Scientific Method (cont’d) • The beauty of falsifiability is that it’s often impossible to definitely prove an hypothesis to be true, but it’s often trivially simple to design experiments to falsify the original hypothesis, if it is in fact false. • Consider any of the current crop of combat simulations. How could you definitely prove one to be sufficiently accurate for a future warfare scenario when the purpose of the study might be to assess the effectiveness of some future system or concept? • Answer: you can’t, thus you use face validation – the “reasonable man” approach. • Right?

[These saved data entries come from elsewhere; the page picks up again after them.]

Lemma reflow_line_ok r o ow cur : 0 ≤ r < rows → lines_ok ncols o ow cur →
  ∃ o' ow' cur' r', reflow_line cells wrapped cols rows cursor ncols bl r o ow cur = Done (o', ow', cur', r') ∧
    lines_ok ncols o' ow' cur' ∧ r < r' ≤ rows ∧ 1 ≤ zlen ow'.
Proof.
  intros Hr [Ho Hcur]. unfold reflow_line. destruct cursor as [x y]. cbn [fst] in Hcx.
  pose proof (line_end_bounds (Z.to_nat rows) wrapped rows r ltac:(lia)) as He. set (e := line_end _ _ _ _) in *. cbn zeta.
  destruct (gather_ok cells cols rows r e Hc ltac:(lia) ltac:(lia) Hl) as (c & -> & Ec). obind.
  pose proof (truncate_len bl ((e - r) * cols) c ltac:(nia)) as Ht. set (t := truncate _ _ _) in *.
  destruct (recut_ok ncols bl Hn t (mkRecut o ow [] [])) as (s & -> & (S1 & S2 & S3) & P & W).
  { split; [done|]. split; [cbn; lia|constructor]. }
  obind. cbn in P, W.
  assert (∃ cur', (if (r <=? y) && (y <=? e) then
      if (y - r) * cols + x <? zlen t then p ← idx (pos s) ((y - r) * cols + x); Done (Some p)
      else if (y - r) * cols + x =? zlen t then Done (Some (zlen (out_wrapped s), zlen (row s)))
      else right ← usub ncols 1; Done (Some (zlen (out_wrapped s), Z.min (zlen (row s) + ((y - r) * cols + x - zlen t)) right))
    else Done cur) = Done cur' ∧ match cur' with Some p => 0 ≤ p.1 < zlen (out_wrapped s) + 1 ∧ 0 ≤ p.2 ≤ ncols | None => True end)
    as (cur' & -> & Hcur').
  { destruct (Z.leb_spec r y), (Z.leb_spec y e); cbn [andb]; try (eexists; split; [done|]; destruct cur; [lia|done]).
    destruct (Z.ltb_spec ((y - r) * cols + x) (zlen t)).
    { destruct (idx_ok (pos s) ((y - r) * cols + x)) as (p & -> & Hp); [nia|]. eexists. split; [done|].
      apply (list_elem_of_lookup_2) in Hp. rewrite Forall_forall in S3. apply S3 in Hp as [? ?]. lia. }
    destruct (_ =? _); [eexists; split; [done|]; cbn; lia|]. rewrite usub_ok by lia. eexists. split; [done|]. cbn. lia. }
  obind. eexists _, _, _, _. split; [done|]. pose proof (pad_row_len ncols bl (row s) S2) as Hpad.
  split; [|split; [lia|rewrite length_app; cbn; lia]]. split; [rewrite !length_app; cbn; lia|]. rewrite length_app.
  destruct cur'; [cbn; lia|done].
Qed.
Lemma reflow_loop_ok fuel r o ow cur : 0 ≤ r ≤ rows → rows - r < Z.of_nat fuel → lines_ok ncols o ow cur → (r = rows → 1 ≤ zlen ow) →
  ∃ o' ow' cur', reflow_loop fuel cells wrapped cols rows cursor ncols bl r o ow cur = Done (o', ow', cur') ∧
    lines_ok ncols o' ow' cur' ∧ 1 ≤ zlen ow'.
Proof.
  revert r o ow cur. induction fuel as [|fuel IH]; intros r o ow cur Hr Hf Hok H1; [lia|]. cbn [reflow_loop].
  destruct (Z.ltb_spec r rows); [|exists o, ow, cur; split; [done|]; split; [done|]; apply H1; lia].
  destruct (reflow_line_ok r o ow cur ltac:(lia) Hok) as (o' & ow' & cur' & r' & -> & Hok' & Hr' & H1'). obind.
  apply IH; [lia|lia|done|done].
Qed.
End Lines.

(** ** The screen *)

Definition grid_ok (ncols nrows : Z) (rf : Reflowed) : Prop :=
  zlen (r_cells rf) = ncols * nrows ∧ zlen (r_wrapped rf) = nrows ∧
  0 ≤ (r_cursor rf).1 ≤ ncols ∧ 0 ≤ (r_cursor rf).2 < nrows.

Lemma take_row_ok ncols (o : list Cell) (ow : list bool) k : 1 ≤ ncols → zlen o = ncols * zlen ow → 0 ≤ k < zlen ow →
  ∃ row w, slice o (k * ncols) ((k + 1) * ncols) = Done row ∧ idx ow k = Done w ∧ zlen row = ncols.
Proof.
  intros Hn Ho Hk. destruct (slice_len o (k * ncols) ((k + 1) * ncols)) as (row & -> & Hr); [nia|nia|].
  destruct (idx_ok ow k Hk) as (w & -> & _). exists row, w. split; [done|]. split; [done|]. lia.
Qed.
Lemma window_ok ncols nrows bl (o : list Cell) (ow : list bool) shift : 1 ≤ ncols → 0 ≤ nrows → 0 ≤ shift → zlen o = ncols * zlen ow →
  ∃ c w, for_range shift (shift + nrows) (λ k '(co, wo),
    if k <? zlen ow then
      row ← slice o (k * ncols) ((k + 1) * ncols); w ← idx ow k; Done (co ++ row, wo ++ [w])
    else Done (co ++ replicate (Z.to_nat ncols) bl, wo ++ [false])) ([], []) = Done (c, w) ∧
    zlen c = ncols * nrows ∧ zlen w = nrows.
Proof.
  intros Hn Hr Hs Ho. unfold for_range. replace (shift + nrows - shift) with nrows by lia.
  assert (∀ n k co wo, 0 ≤ k → ∃ c w, foldM (λ (s : list Cell * list bool) k, let '(co, wo) := s in
    if k <? zlen ow then
      row ← slice o (k * ncols) ((k + 1) * ncols); w ← idx ow k; Done (co ++ row, wo ++ [w])
    else Done (co ++ replicate (Z.to_nat ncols) bl, wo ++ [false])) (co, wo) (seqZ k (Z.of_nat n)) = Done (c, w) ∧
    zlen c = zlen co + ncols * Z.of_nat n ∧ zlen w = zlen wo + Z.of_nat n) as H.
  { induction n as [|n IH]; intros k co wo Hk; [exists co, wo; split; [done|lia]|].
    rewrite Nat2Z.inj_succ, seqZ_cons by lia. cbn [foldM]. rewrite Z.pred_succ. destruct (Z.ltb_spec k (zlen ow)).
    - destruct (take_row_ok ncols o ow k Hn Ho ltac:(lia)) as (row & w & -> & -> & Hrow). obind.
      destruct (IH (Z.succ k) (co ++ row) (wo ++ [w]) ltac:(lia)) as (c & w' & -> & E1 & E2). exists c, w'.
      rewrite !length_app in *. cbn in E2. split; [done|lia].
    - obind. destruct (IH (Z.succ k) (co ++ replicate (Z.to_nat ncols) bl) (wo ++ [false]) ltac:(lia)) as (c & w' & -> & E1 & E2).
      exists c, w'. rewrite !length_app, ?length_replicate in *. cbn in E2. split; [done|lia]. }
  destruct (H (Z.to_nat nrows) shift [] [] Hs) as (c & w & E & E1 & E2). rewrite Z2Nat.id in * by done. exists c, w.
  split; [exact E|cbn in *; lia].
Qed.
Lemma reflow_ok cells wrapped cols rows cursor top ncols nrows bl : 1 ≤ cols → 1 ≤ rows → 1 ≤ ncols → 1 ≤ nrows →
  zlen cells = cols * rows → 0 ≤ cursor.1 ≤ cols →
  ∃ rf, reflow cells wrapped cols rows cursor top ncols nrows bl = Done rf ∧ grid_ok ncols nrows rf.
Proof.
  intros Hc Hr Hn Hnr Hl Hx. unfold reflow.
  destruct (reflow_loop_ok cells wrapped cols rows ncols cursor bl Hc Hn Hl Hx (S (Z.to_nat rows)) 0 [] [] None)
    as (o & ow & cur & -> & [Ho Hcur] & H1); [lia|lia|split; [cbn; lia|done]|lia|]. obind.
  assert (∃ cr cc, default (0, 0) cur = (cr, cc) ∧ 0 ≤ cr < zlen ow ∧ 0 ≤ cc ≤ ncols) as (cr & cc & -> & Hcr & Hcc).
  { destruct cur as [[cr cc]|]; cbn in *; [by exists cr, cc|]. exists 0, 0. split; [done|]. lia. }
  assert (∃ shift, (if nrows <=? cr then usub (cr + 1) nrows else Done 0) = Done shift ∧ 0 ≤ shift < zlen ow ∧
    0 ≤ cr - shift < nrows) as (shift & -> & Hsh & Hy).
  { destruct (Z.leb_spec nrows cr); [rewrite usub_ok by lia|]; eexists; (split; [done|lia]). }
  obind. destruct (mapM_total (λ k, row ← slice o (k * ncols) ((k + 1) * ncols); w ← idx ow k; Done (row, w)) (seqZ 0 shift))
    as (sc & -> & _).
  { intros k Hk%elem_of_seqZ. destruct (take_row_ok ncols o ow k Hn Ho ltac:(lia)) as (row & w & -> & -> & _). by eexists. }
  obind. assert (∃ t, (if 0 <? shift then idx ow (shift - 1) else Done top) = Done t) as [t ->].
  { destruct (Z.ltb_spec 0 shift); [|by eexists]. destruct (idx_ok ow (shift - 1)) as (t & -> & _); [lia|by eexists]. }
  obind. destruct (window_ok ncols nrows bl o ow shift Hn ltac:(lia) ltac:(lia) Ho) as (c & w & -> & E1 & E2). obind.
  rewrite usub_ok by lia. eexists. split; [done|]. split; cbn; [done|]. split; [done|]. lia.
Qed.

Lemma crop_ok cells wrapped cols rows shift ncols nrows bl : side cols → side ncols → side nrows → 0 ≤ shift →
  zlen cells = cols * rows →
  ∃ c w, crop cells wrapped cols rows shift ncols nrows bl = Done (c, w) ∧ zlen c = ncols * nrows ∧ zlen w = nrows.
Proof.
  unfold side. intros Hc Hn Hr Hs Hl. unfold crop. rewrite umul_ok by (unfold u_max; nia). obind.
  assert (∀ n k o ow, 0 ≤ k → k + Z.of_nat n = nrows → zlen o = ncols * nrows → zlen ow = nrows →
    ∃ c w, crop_rows (seqZ k (Z.of_nat n)) cells wrapped cols rows shift ncols (Z.min cols ncols) o ow = Done (c, w) ∧
      zlen c = ncols * nrows ∧ zlen w = nrows) as H.
  { induction n as [|n IH]; intros k o ow Hk Hkn Ho How; [by exists o, ow|].
    rewrite Nat2Z.inj_succ, seqZ_cons, Z.pred_succ by lia. cbn [crop_rows]. destruct (Z.leb_spec rows (k + shift)); [by exists o, ow|].
    destruct (set_idx_len ow k (soft_at wrapped (k + shift))) as (ow' & -> & E1); [lia|]. obind.
    destruct (slice_len cells ((k + shift) * cols) ((k + shift) * cols + Z.min cols ncols)) as (src & -> & E2); [nia|nia|].
    obind. rewrite copy_ok by (nia || lia). obind. apply IH; [lia|lia| |lia].
    rewrite splice_len by (nia || lia). done. }
  destruct (H (Z.to_nat nrows) 0 (replicate (Z.to_nat (ncols * nrows)) bl) (replicate (Z.to_nat nrows) false))
    as (c & w & E & E1 & E2); [lia|lia|rewrite length_replicate; nia|rewrite length_replicate; lia|].
  rewrite Z2Nat.id in E by lia. exists c, w. by split.
Qed.

(** ** Resizing *)

(** The new geometry with whole buffers and the cursors on it. *)
Lemma regeometry_inv ncols nrows t v w : inv v → side ncols → side nrows →
  zlen (cells w) = ncols * nrows → zlen (alt_cells w) = ncols * nrows → zlen (wrapped w) = nrows → zlen (alt_wrapped w) = nrows →
  0 ≤ cx w ≤ ncols → 0 ≤ cy w < nrows → 0 ≤ (saved w).1 ≤ ncols → 0 ≤ (saved w).2 < nrows →
  (pars w, cur_param w, pal w, osc_buf w) = (pars v, cur_param v, pal v, osc_buf v) →
  inv (regeometry ncols nrows (nrows - 1) t w).
Proof.
  intros Hv Hn Hr ? ? ? ? ? ? ? ? E. unfold pars in E. injection E as E1 E2 E3 E4 E5. unfold side in *. destruct Hv.
  split; cbn; unfold side; rewrite ?length_replicate, ?E1, ?E2, ?E3, ?E4, ?E5; try done; try lia.
Qed.
Lemma push_scrolled_draws rs v : draws v (push_scrolled rs v).
Proof. unfold push_scrolled. destruct (capture_events v); [apply draws_pending|done]. Qed.
Lemma push_scrolled_kept rs v : cx (push_scrolled rs v) = cx v ∧ cy (push_scrolled rs v) = cy v ∧ saved (push_scrolled rs v) = saved v ∧
  (pars (push_scrolled rs v), cur_param (push_scrolled rs v), pal (push_scrolled rs v), osc_buf (push_scrolled rs v)) =
  (pars v, cur_param v, pal v, osc_buf v).
Proof. unfold push_scrolled. by destruct (capture_events v). Qed.
Lemma place_alt_kept rf alt alt_w shift ncols right bottom v :
  (pars (place_alt rf alt alt_w shift ncols right bottom v), cur_param (place_alt rf alt alt_w shift ncols right bottom v),
   pal (place_alt rf alt alt_w shift ncols right bottom v), osc_buf (place_alt rf alt alt_w shift ncols right bottom v)) =
  (pars v, cur_param v, pal v, osc_buf v).
Proof. unfold place_alt. by case_match. Qed.
Lemma place_alt_grid rf alt alt_w shift ncols nrows v : 1 ≤ ncols → 1 ≤ nrows → 0 ≤ cx v → 0 ≤ cy v →
  let w := place_alt rf alt alt_w shift ncols (ncols - 1) (nrows - 1) v in
  (cells w, wrapped w, alt_cells w, alt_wrapped w, saved w) = (alt, alt_w, r_cells rf, r_wrapped rf, r_cursor rf) ∧
  0 ≤ cx w ≤ ncols ∧ 0 ≤ cy w < nrows.
Proof.
  intros Hn Hr Hx Hy. unfold place_alt. cbn [cx cy set_cy set_saved set_alt_wrapped set_alt_cells set_wrapped set_cells].
  unfold sat_sub. destruct (Z.leb_spec ncols (cx v)); cbn; (split; [done|lia]).
Qed.

Lemma regrid_ok ncols nrows bl v : inv v → side ncols → side nrows →
  ∃ w, regrid ncols nrows (ncols - 1) (nrows - 1) bl v = Done w ∧ inv w.
Proof.
  intros Hv Hn Hr. unfold regrid. pose proof (i_cols v Hv) as Hc. pose proof (i_rows v Hv) as Hr0. pose proof (i_cx v Hv) as Hx.
  pose proof (i_cy v Hv) as Hy. destruct (i_saved v Hv) as [Hs1 Hs2]. unfold side in *. destruct (on_alt v) eqn:Ea.
  - destruct (reflow_ok (alt_cells v) (alt_wrapped v) (cols v) (rows v) (saved v) (top_continues v) ncols nrows bl)
      as (rf & -> & R1 & R2 & R3 & R4); [lia..|apply Hv|lia|]. rewrite bind_done. cbn [andb].
    assert (∃ shift, (if nrows <=? cy v then usub (cy v + 1) nrows else Done 0) = Done shift ∧ 0 ≤ shift) as (shift & -> & Hsh).
    { destruct (Z.leb_spec nrows (cy v)); [rewrite usub_ok by lia|]; eexists; (split; [done|lia]). }
    rewrite bind_done. destruct (crop_ok (cells v) (wrapped v) (cols v) (rows v) shift ncols nrows bl)
      as (c & w & -> & K1 & K2); [done..|apply Hv|]. rewrite bind_done. cbn zeta. eexists. split; [reflexivity|].
    destruct (push_scrolled_kept (r_scrolled rf) v) as (X & Y & _ & K). set (v1 := push_scrolled _ v) in *. clearbody v1.
    pose proof (place_alt_kept rf c w shift ncols (ncols - 1) (nrows - 1) v1) as P. rewrite K in P.
    destruct (place_alt_grid rf c w shift ncols nrows v1) as (G & Gx & Gy); [lia..|].
    set (v2 := place_alt _ _ _ _ _ _ _ _) in *. clearbody v2. injection G as E1 E2 E3 E4 E5.
    by apply (regeometry_inv ncols nrows _ v v2); rewrite ?E1, ?E2, ?E3, ?E4, ?E5.
  - destruct (reflow_ok (cells v) (wrapped v) (cols v) (rows v) (cx v, cy v) (top_continues v) ncols nrows bl)
      as (rf & -> & R1 & R2 & R3 & R4); [lia..|apply Hv|done|]. rewrite bind_done. cbn [andb]. rewrite bind_done.
    destruct (crop_ok (alt_cells v) (alt_wrapped v) (cols v) (rows v) 0 ncols nrows bl)
      as (c & w & -> & K1 & K2); [done..|apply Hv|]. rewrite bind_done. cbn zeta. eexists. split; [reflexivity|].
    destruct (push_scrolled_kept (r_scrolled rf) v) as (_ & _ & S & K). set (v1 := push_scrolled _ v) in *. clearbody v1.
    apply (regeometry_inv ncols nrows _ v); [done..| | | |]; unfold place_main; cbn; rewrite ?S; try lia. exact K.
Qed.
Lemma resize_ok ncols nrows v : inv v → 0 ≤ ncols < 2 ^ 31 → 0 ≤ nrows < 2 ^ 31 → ∃ w, resize ncols nrows v = Done w ∧ inv w.
Proof.
  intros Hv Hn Hr. unfold resize. destruct (_ || _) eqn:E; [by exists v|].
  apply orb_false_iff in E as [[_ E1%Z.eqb_neq]%orb_false_iff E2%Z.eqb_neq].
  rewrite (usub_ok ncols 1), (usub_ok nrows 1) by lia. rewrite !bind_done.
  apply regrid_ok; [done|unfold side; lia..].
Qed.
(* ===== verification/VtClaims.v ===== *)
(** * The terminal emulator: its properties

    Totality over any use of the terminal, the isolation of the alternate screen,
    the line operations, resizing, widths and the hold on synchronized frames. *)

From S2P Require Import Prelude VtBase Vt VtResize VtInv VtWidth VtTotal VtReflow VtRows VtLines.
Import VtBase Vt VtResize VtInv VtWidth VtTotal VtReflow VtRows VtLines.
Open Scope Z_scope.

Module VtClaims.

(** ** What a user of the terminal may call *)

Inductive Op :=
  | Feed (bs : list Z) | FeedUntil (bs : list Z) | Resize (ncols nrows : Z)
  | SetPalette (p : Palette) | SetTheme (i : nat) | SetCapture (on : bool).
Definition run_op (v : Vt) (o : Op) : outcome Vt :=
  match o with
  | Feed bs => feed bs v
  | FeedUntil bs => '(v, _, _) ← feed_until bs v; Done v
  | Resize c r => resize c r v
  | SetPalette p => Done (set_palette p v)
  | SetTheme i => set_theme i v
  | SetCapture on => Done (set_capture on v)
  end.
Definition op_ok (o : Op) : bool :=
  match o with
  | Resize c r => (0 <=? c) && (c <? 2 ^ 31) && (0 <=? r) && (r <? 2 ^ 31)
  | SetPalette p => zlen (p_ansi p) =? 16
  | _ => true
  end.

Lemma run_op_ok v o : inv v → op_ok o = true → ∃ w, run_op v o = Done w ∧ inv w.
Proof.
  intros Hv Ho. destruct o as [bs|bs|c r|p|i|on]; cbn [run_op op_ok] in *.
  - by apply feed_ok.
  - destruct (feed_until_ok bs v Hv) as (w & rest & e & -> & Hw & _). by exists w.
  - apply resize_ok; [done|lia..].
  - eexists. split; [done|]. apply set_palette_inv; [lia|done].
  - unfold set_theme. assert (i `mod` length THEMES < length THEMES)%nat as Hi by (apply Nat.mod_upper_bound; done).
    apply lookup_lt_is_Some_2 in Hi as [p Hp]. rewrite Hp. cbn [unwrap]. rewrite bind_done. eexists. split; [done|].
    apply set_palette_inv; [|done]. revert Hp. generalize (i `mod` length THEMES)%nat. intros k Hp.
    assert (forallb (λ q, zlen (p_ansi q) =? 16) THEMES = true) as Ht by (vm_compute; reflexivity).
    rewrite forallb_forall in Ht. apply Z.eqb_eq, Ht, list_elem_of_In. by eapply list_elem_of_lookup_2.
  - eexists. split; [done|]. unfold set_capture. destruct Hv. by split.
Qed.
Lemma run_ops_ok ops v : inv v → forallb op_ok ops = true → ∃ w, foldM run_op v ops = Done w ∧ inv w.
Proof.
  revert v. induction ops as [|o ops IH]; intros v Hv Ho; [by exists v|]. cbn [forallb] in Ho. apply andb_true_iff in Ho as [H1 H2].
  cbn [foldM]. destruct (run_op_ok v o Hv H1) as (w & -> & Hw). rewrite bind_done. by apply IH.
Qed.

(** C14: A terminal of any geometry below 2^31 a side, with a palette of 16 colours,
    returns from every sequence of byte feeds (arbitrary bytes, to the end or to
    the next boundary), resizes, palette and theme changes and capture switches,
    with no panic, and the result is well formed: both screens are whole grids of
    the geometry with a flag per row, the cursor, the saved cursor and the scroll
    region are on it, and the parameter and command buffers are within bounds. *)
Theorem vt_total c r p ops : c < 2 ^ 31 → r < 2 ^ 31 → zlen (p_ansi p) = 16 → forallb op_ok ops = true →
  ∃ v w, with_palette c r p = Done v ∧ foldM run_op v ops = Done w ∧ inv w.
Proof.
  intros Hc Hr Hp Ho. destruct (with_palette_ok c r p Hc Hr Hp) as (v & -> & Hv).
  destruct (run_ops_ok ops v Hv Ho) as (w & Ew & Hw). by exists v, w.
Qed.
Lemma vt_total_witness :
  ∃ v w, with_palette 3 2 BONFIRE = Done v ∧
    foldM run_op v [Feed [27; 91; 63; 49; 48; 52; 57; 104; 228; 184; 173; 120]; Resize 1 1; FeedUntil [10]; SetTheme 4] = Done w ∧ inv w.
Proof. apply vt_total; reflexivity. Defined.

Scientific Method (cont’d) • Wrong. Well, at least partially wrong. Whenever we deal with future systems that have no predecessors, or completely new operational or tactical concepts, there may be a legitimate role for SMEs
Scientific Method (cont’d) • How would we apply the Scientific Method to M&S? Trivially simple. An example: The null hypothesis is that Sim A is valid for Application X. • The alternative hypothesis is even simpler: No, it’s not! • Now let’s go try to disprove the null. In that kind of search, if thorough and objective, we will find things wrong – functionality problems and accuracy problems, even when accuracy criteria weren’t specifically established. But you don’t use SMEs. You don’t look at pretty pictures on a screen. You go into algorithms and sometimes even code. You may want or need to conduct experiments with the sim or portions of it to examine opaque areas of internal logic. And it’s still pretty easy! (Topic for another time.) • At the end of the process, we may discard the sim for the intended purpose, or even completely. But if we keep it, even if we’ve had to fix problems along the way, we’ll have really strong evidence of the validity of the end product for the intended purpose.